Reputation: 281
I'm trying to scrape the scrolling table from the following link: http://proximityone.com/cd114_2013_2014.htm
I'm using rvest but am having trouble finding the correct xpath for the table. My current code is as follows:
url <- "http://proximityone.com/cd114_2013_2014.htm"
table <- gis_data_html %>%
html_node(xpath = '//span') %>%
html_table()
Currently I get the error "no applicable method for 'html_table' applied to an object of class "xml_missing""
Anyone know what I would need to change to scrape the interactive table in the link?
Upvotes: 2
Views: 2383
Reputation: 4537
So the problem you're facing is that rvest
will read the source of a page, but it won't execute the javascript on the page. When I inspect the interactive table, I see
<textarea id="aw52-box-focus" class="aw-control-focus " tabindex="0"
onbeforedeactivate="AW(this,event)" onselectstart="AW(this,event)"
onbeforecopy="AW(this,event)" oncut="AW(this,event)" oncopy="AW(this,event)"
onpaste="AW(this,event)" style="z-index: 1; width: 100%; height: 100%;">
</textarea>
but when I look at the page source, "aw52-box-focus" doesn't exist. This is because it's created as the page loads via javascript.

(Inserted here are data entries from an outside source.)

(** A record of [combinedData]: the columns of the crash row spread into
    it, and the three properties added by the join.  The filters and the
    layer read columns ([d.HOUR_OF_DAY], [d.FATAL_COUNT], ...) out of
    [crash], whose names differ from the added ones. *)
Record enriched : Type := {
  crash : row;
  flags : value;
  weight : number;
  position : number * number
}.

(** The validity test of [loadData]; a chain of [&&] is truthy when each
    operand is. *)
Definition isValid (crash : row) : bool :=
  ToBoolean (field crash "DEC_LAT")
  && ToBoolean (field crash "DEC_LONG")
  && negb (isNaN (field crash "DEC_LAT"))
  && negb (isNaN (field crash "DEC_LONG")).

Definition enrich (l : lookup) (crash : row) : enriched :=
  {| crash := crash;
     flags := or_empty (get l (ToPropertyKey (field crash "CRN")));
     weight := calculateWeight crash;
     position := (ToNumber (field crash "DEC_LONG"), ToNumber (field crash "DEC_LAT")) |}.

(** [loadData], from the two parsed files to the [data] state. *)
Definition loadData (flagRows crashRows : list row) : list enriched :=
  List.map (enrich (flagLookup flagRows)) (List.filter isValid crashRows).

(** The first [.filter] of [filteredData]. *)
Definition timeFilter (selectedTimeRange : string) (d : enriched) : bool :=
  if String.eqb selectedTimeRange "all" then true
  else
    let hour := field (crash d) "HOUR_OF_DAY" in
    if String.eqb selectedTimeRange "morning" then
      js_ge hour (Fin 6) && js_lt hour (Fin 12)
    else if String.eqb selectedTimeRange "afternoon" then
      js_ge hour (Fin 12) && js_lt hour (Fin 18)
    else if String.eqb selectedTimeRange "evening" then
      js_ge hour (Fin 18) && js_lt hour (Fin 24)
    else if String.eqb selectedTimeRange "night" then
      js_ge hour (Fin 0) && js_lt hour (Fin 6)
    else true.

(** The second [.filter] of [filteredData]. *)
Definition severityFilter (selectedSeverity : string) (d : enriched) : bool :=
  if String.eqb selectedSeverity "all" then true
  else if String.eqb selectedSeverity "fatal" then
    js_gt (field (crash d) "FATAL_COUNT") (Fin 0)
  else if String.eqb selectedSeverity "injury" then
    js_gt (field (crash d) "INJURY_COUNT") (Fin 0)
  else true.

Definition filteredData (data : list enriched)
    (selectedTimeRange selectedSeverity : string) : list enriched :=
  List.filter (severityFilter selectedSeverity)
    (List.filter (timeFilter selectedTimeRange) data).

(** [getFillColor] of the scatter plot layer. *)
Definition getFillColor (d : enriched) : list Z :=
  (if js_gt (field (crash d) "FATAL_COUNT") (Fin 0) then [255; 0; 0; 255]
   else if js_gt (field (crash d) "INJURY_COUNT") (Fin 0) then [255; 140; 0; 255]
   else [255; 255; 0; 255])%Z.

End CrashMapFiltered.

(* ===================================================================== *)
(** * The plain crash map                                                 *)
(* ===================================================================== *)

(** The [CrashMap] component of [components/CrashMap.jsx]. *)

Module CrashMap.

Inductive severity : Type := FATAL | INJURY | PDO.

(** A point of the scatter plot. *)
Record point : Type := {
  position : cell * cell;
  severity_of : severity;
  color : list Z
}.

(** The rows that pass [.filter(row => row.DEC_LAT && row.DEC_LONG)]. *)
Definition validRows (rows : list row) : list row :=
  List.filter
    (fun row => ToBoolean (field row "DEC_LAT") && ToBoolean (field row "DEC_LONG"))
    rows.

Definition toPoint (row : row) : point :=
  {| position := (field row "DEC_LONG", field row "DEC_LAT");
     severity_of :=
       if js_gt (field row "FATAL_COUNT") (Fin 0) then FATAL
       else if js_gt (field row "INJURY_COUNT") (Fin 0) then INJURY
       else PDO;
     color :=
       (if js_gt (field row "FATAL_COUNT") (Fin 0) then [255; 0; 0]
        else if js_gt (field row "INJURY_COUNT") (Fin 0) then [255; 140; 0]
        else [255; 255; 0])%Z |}.

(** [loadData], from the parsed file to the [data] state. *)
Definition loadData (rows : list row) : list point :=
  List.map toPoint (validRows rows).

End CrashMap.

(* ===================================================================== *)
(** * The analytics panel: chart aggregations                             *)
(* ===================================================================== *)

(** The [AnalyticsPanel] component of [components/CrashMap.jsx], which
    aggregates every parsed row of [CRASH_2023.csv]. *)

Module AnalyticsPanel.

(** [distribution[key]++] on the array of counters.  A key that is no
    array index lands on a named property, which [.map] never visits; an
    index past the last slot would grow the array, and the guard of
    [processTimeDistribution] excludes it ([guarded_hour_in_range]). *)
Definition increment (distribution : list nat) (key : cell) : list nat :=
  match array_index (ToPropertyKey key) with
  | Some i => alter S (N.to_nat i) distribution
  | None => distribution
  end.

(** [hour.toString().padStart(2, '0')] followed by [:00]. *)
Definition hour_label (hour : nat) : string :=
  let t := pretty hour in
  (if (String.length t <? 2)%nat then "0" +:+ t else t) +:+ ":00".

Definition hour_guard (crash : row) : bool :=
  js_ge (field crash "HOUR_OF_DAY") (Fin 0)
  && js_lt (field crash "HOUR_OF_DAY") (Fin 24).

(** The body of the [forEach] of [processTimeDistribution]. *)
Definition count_hour (distribution : list nat) (crash : row) : list nat :=
  if hour_guard crash
  then increment distribution (field crash "HOUR_OF_DAY")
  else distribution.

(** The array of counters after the [forEach]. *)
Definition hour_counts (crashes : list row) : list nat :=
  fold_left count_hour crashes (replicate 24 0%nat).

(** [processTimeDistribution]: a list of [{hour, crashes}]. *)
Definition processTimeDistribution (crashes : list row) : list (string * nat) :=
  imap (fun hour count => (hour_label hour, count)) (hour_counts crashes).

(** The three callbacks of [processSeverityDistribution]. *)
Definition is_fatal (c : row) : bool := js_gt (field c "FATAL_COUNT") (Fin 0).

Definition is_injury (c : row) : bool :=
  js_gt (field c "INJURY_COUNT") (Fin 0) && strict_eq (field c "FATAL_COUNT") (Fin 0).

Definition is_property (c : row) : bool :=
  strict_eq (field c "FATAL_COUNT") (Fin 0) && strict_eq (field c "INJURY_COUNT") (Fin 0).

(** [processSeverityDistribution]: a list of [{type, count}]. *)
Definition processSeverityDistribution (crashes : list row) : list (string * nat) :=
  [("fatal", length (List.filter is_fatal crashes));
   ("injury", length (List.filter is_injury crashes));
   ("property", length (List.filter is_property crashes))].

(** A month of [monthlyData]; [Array(12).fill(0).map(() => ({...}))]
    gives each slot an object of its own. *)
Record month : Type := {
  total : nat;
  fatal : nat;
  injury : nat
}.

Definition month_guard (crash : row) : bool :=
  js_ge (field crash "CRASH_MONTH") (Fin 1)
  && js_le (field crash "CRASH_MONTH") (Fin 12).

(** The body of the [forEach] of [processMonthlyTrends].  [None] is the
    [TypeError] of [monthlyData[idx].total] when [monthlyData[idx]] is
    [undefined]. *)
Definition count_month (monthlyData : list month) (crash : row)
  : option (list month) :=
  if month_guard crash then
    let idx := num_sub (ToNumber (field crash "CRASH_MONTH")) (Fin 1) in
    match array_index (NumberToString idx) with
    | Some i =>
        match monthlyData !! N.to_nat i with
        | Some m =>
            let m1 := {| total := S (total m); fatal := fatal m; injury := injury m |} in
            let m2 :=
              if js_gt (field crash "FATAL_COUNT") (Fin 0)
              then {| total := total m1; fatal := S (fatal m1); injury := injury m1 |}
              else m1 in
            let m3 :=
              if js_gt (field crash "INJURY_COUNT") (Fin 0)
              then {| total := total m2; fatal := fatal m2; injury := S (injury m2) |}
              else m2 in
            Some (<[N.to_nat i := m3]> monthlyData)
        | None => None
        end
    | None => None
    end
  else Some monthlyData.

Fixpoint count_months (monthlyData : list month) (crashes : list row)
  : option (list month) :=
  match crashes with
  | [] => Some monthlyData
  | crash :: rest =>
      match count_month monthlyData crash with
      | Some monthlyData' => count_months monthlyData' rest
      | None => None
      end
  end.

(** [processMonthlyTrends]: the twelve months in calendar order, or
    [None] when the loop throws.  The [month] label added by the final
    [.map] depends on the locale and is left out. *)
Definition processMonthlyTrends (crashes : list row) : option (list month) :=
  count_months (replicate 12 {| total := 0; fatal := 0; injury := 0 |}) crashes.

(** The own properties of [weatherMap]. *)
Definition weatherMap : gmap string string :=
  list_to_map
    [("1", "Clear"); ("2", "Cloudy"); ("3", "Rain"); ("4", "Snow");
     ("5", "Sleet/Hail"); ("6", "Fog"); ("7", "Rain & Fog"); ("8", "Snow & Fog");
     ("98", "Other"); ("99", "Unknown")].

(** What [weatherMap[crash.WEATHER1] || 'Unknown'] evaluates to: a label,
    or the member of [Object.prototype] that the key reaches.  Such a
    member then serves as a property key of [weatherCounts] through its
    conversion to a text (the source text of a native function, or
    [[object Object]]), which differs from member to member, from every
    label and from every name of [Object.prototype]. *)
Inductive weather : Type :=
  | Label (s : string)
  | Inherited (name : string).

#[global] Instance weather_eq_dec : EqDecision weather.
Proof. solve_decision. Defined.

Definition weather_of (c : cell) : weather :=
  let key := ToPropertyKey c in
  match weatherMap !! key with
  | Some label => Label label
  | None =>
      if existsb (String.eqb key) CrashMapFiltered.object_prototype_names
      then Inherited key
      else Label "Unknown"
  end.

(** [weatherCounts[weather] = (weatherCounts[weather] || 0) + 1] on the
    properties of [weatherCounts] in the order of their creation. *)
Fixpoint bump (weatherCounts : list (weather * nat)) (w : weather)
  : list (weather * nat) :=
  match weatherCounts with
  | [] => [(w, 1%nat)]
  | (w', n) :: rest =>
      if decide (w' = w) then (w', S n) :: rest else (w', n) :: bump rest w
  end.

(** [weatherCounts] after the [forEach]; no key of it is an array index,
    so [Object.entries] lists it in this order. *)
Definition weatherCounts (crashes : list row) : list (weather * nat) :=
  fold_left (fun counts crash => bump counts (weather_of (field crash "WEATHER1")))
    crashes [].

(** [.sort((a, b) => b.count - a.count)]: the sort is stable, so an entry
    goes in front of the sorted later entries whose count is not larger. *)
Fixpoint insert_desc (x : weather * nat) (l : list (weather * nat))
  : list (weather * nat) :=
  match l with
  | [] => [x]
  | y :: t => if (snd y <=? snd x)%nat then x :: y :: t else y :: insert_desc x t
  end.

Definition sort_desc (l : list (weather * nat)) : list (weather * nat) :=
  fold_right insert_desc [] l.

(** [processWeatherDistribution]: a list of [{weather, count}]. *)
Definition processWeatherDistribution (crashes : list row) : list (weather * nat) :=
  take 10 (sort_desc (weatherCounts crashes)).

End AnalyticsPanel.

(* ===================================================================== *)
(** * The predictions container: the 24-hour batch risk query             *)
(* ===================================================================== *)

Module PredictionsContainer.

(** A [Date], in whole hours of local time since an epoch.  Minutes and
    below are untouched by [setHours] and [getHours] and are left out;
    the local calendar is taken without daylight-saving shifts. *)
Definition getHours (date : Z) : Z := (date mod 24)%Z.

(** [date.setHours(h)]: an hour outside [0..23] rolls over into the
    neighbouring days. *)
Definition setHours (date : Z) (h : Z) : Z := (date - date mod 24 + h)%Z.

(** The [data] of a response of [/api/v1/predict/risk]. *)
Abbreviation response := (gmap string cell).

(** The [i]-th callback of [Array.from] up to its [await]: the time stamp
    it requests, from the clock it reads. *)
Definition requested (now : Z) (i : nat) : Z :=
  setHours now (getHours now + Z.of_nat i).

(** The callback after its [await]: [{...hourResponse.data, hour: timestamp.getHours()}]. *)
Definition tagged (timestamp : Z) (data : response) : response :=
  <["hour" := Num (Fin (inject_Z (getHours timestamp)))]> data.

(** The batch in flight: the time stamp of each of the 24 callbacks, and
    the value array of [Promise.all], one slot per callback. *)
Record batch : Type := {
  timestamps : list Z;
  values : list (option response)
}.

(** [Array.from({ length: 24 }, async (_, i) => ...)] run up to the
    [await]s; [clock i] is what [new Date()] reads in callback [i]. *)
Definition dispatch (clock : nat -> Z) : batch :=
  {| timestamps := List.map (fun i => requested (clock i) i) (seq 0 24);
     values := replicate 24 None |}.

You have a couple of options to deal with this. The 'easy' one is to use RSelenium
and use an actual browser to load the page and then get the element after it's loaded. The other options is to read through the javascript and see where it's getting the data from and then tap into that rather than scraping the table.
UPDATE
Turns out it's really easy to read the javascript - it's just loading a CSV file. The address is in plain text, http://proximityone.com/countytrends/cd114_acs2014utf8_hl.csv
The .csv doesn't have column headers, but those are in the <script>
as well
var columns = [
"FirstNnme",
"LastName",
"Party",
"Feature",
"St",
"CD",
"State<br>CD",
"State<br>CD",
"Population<br>2013",
"Population<br>2014",
"PopCh<br>2013-14",
"%PopCh<br>2013-14",
"MHI<br>2013",
"MHI<br>2014",
"MHI<br>Change<br>2013-14",
"%MHI<br>Change<br>2013-14",
"MFI<br>2013",
"MFI<br>2014",
"MFI<br>Change<br>2013-14",
"%MFI<br>Change<br>2013-14",
"MHV<br>2013",
"MHV<br>2014",
"MHV<br>Change<br>2013-14",
"%MHV<br>Change<br>2013-14",
]
Programmatic Solution
Instead of digging through the javacript (in case there are several such pages on this website you want) you can attempt this pro programmatically too. We read the page, get the <script>
notes, get the "text" (the script itself) and look for references to a csv file. Then we expand out the relative URL and read it in. This doesn't help with column names, but shouldn't be too hard to extract that too.
library(rvest)
page = read_html("http://proximityone.com/cd114_2013_2014.htm")
scripts = page %>%
html_nodes("script") %>%
html_text() %>%
grep("\\.csv",.,value=T)
relCSV = stringr::str_extract(scripts,"\\.\\./.*?csv")
fullCSV = gsub("\\.\\.","http://proximityone.com",relCSV)
data = read.csv(fullCSV,header = FALSE)
Upvotes: 6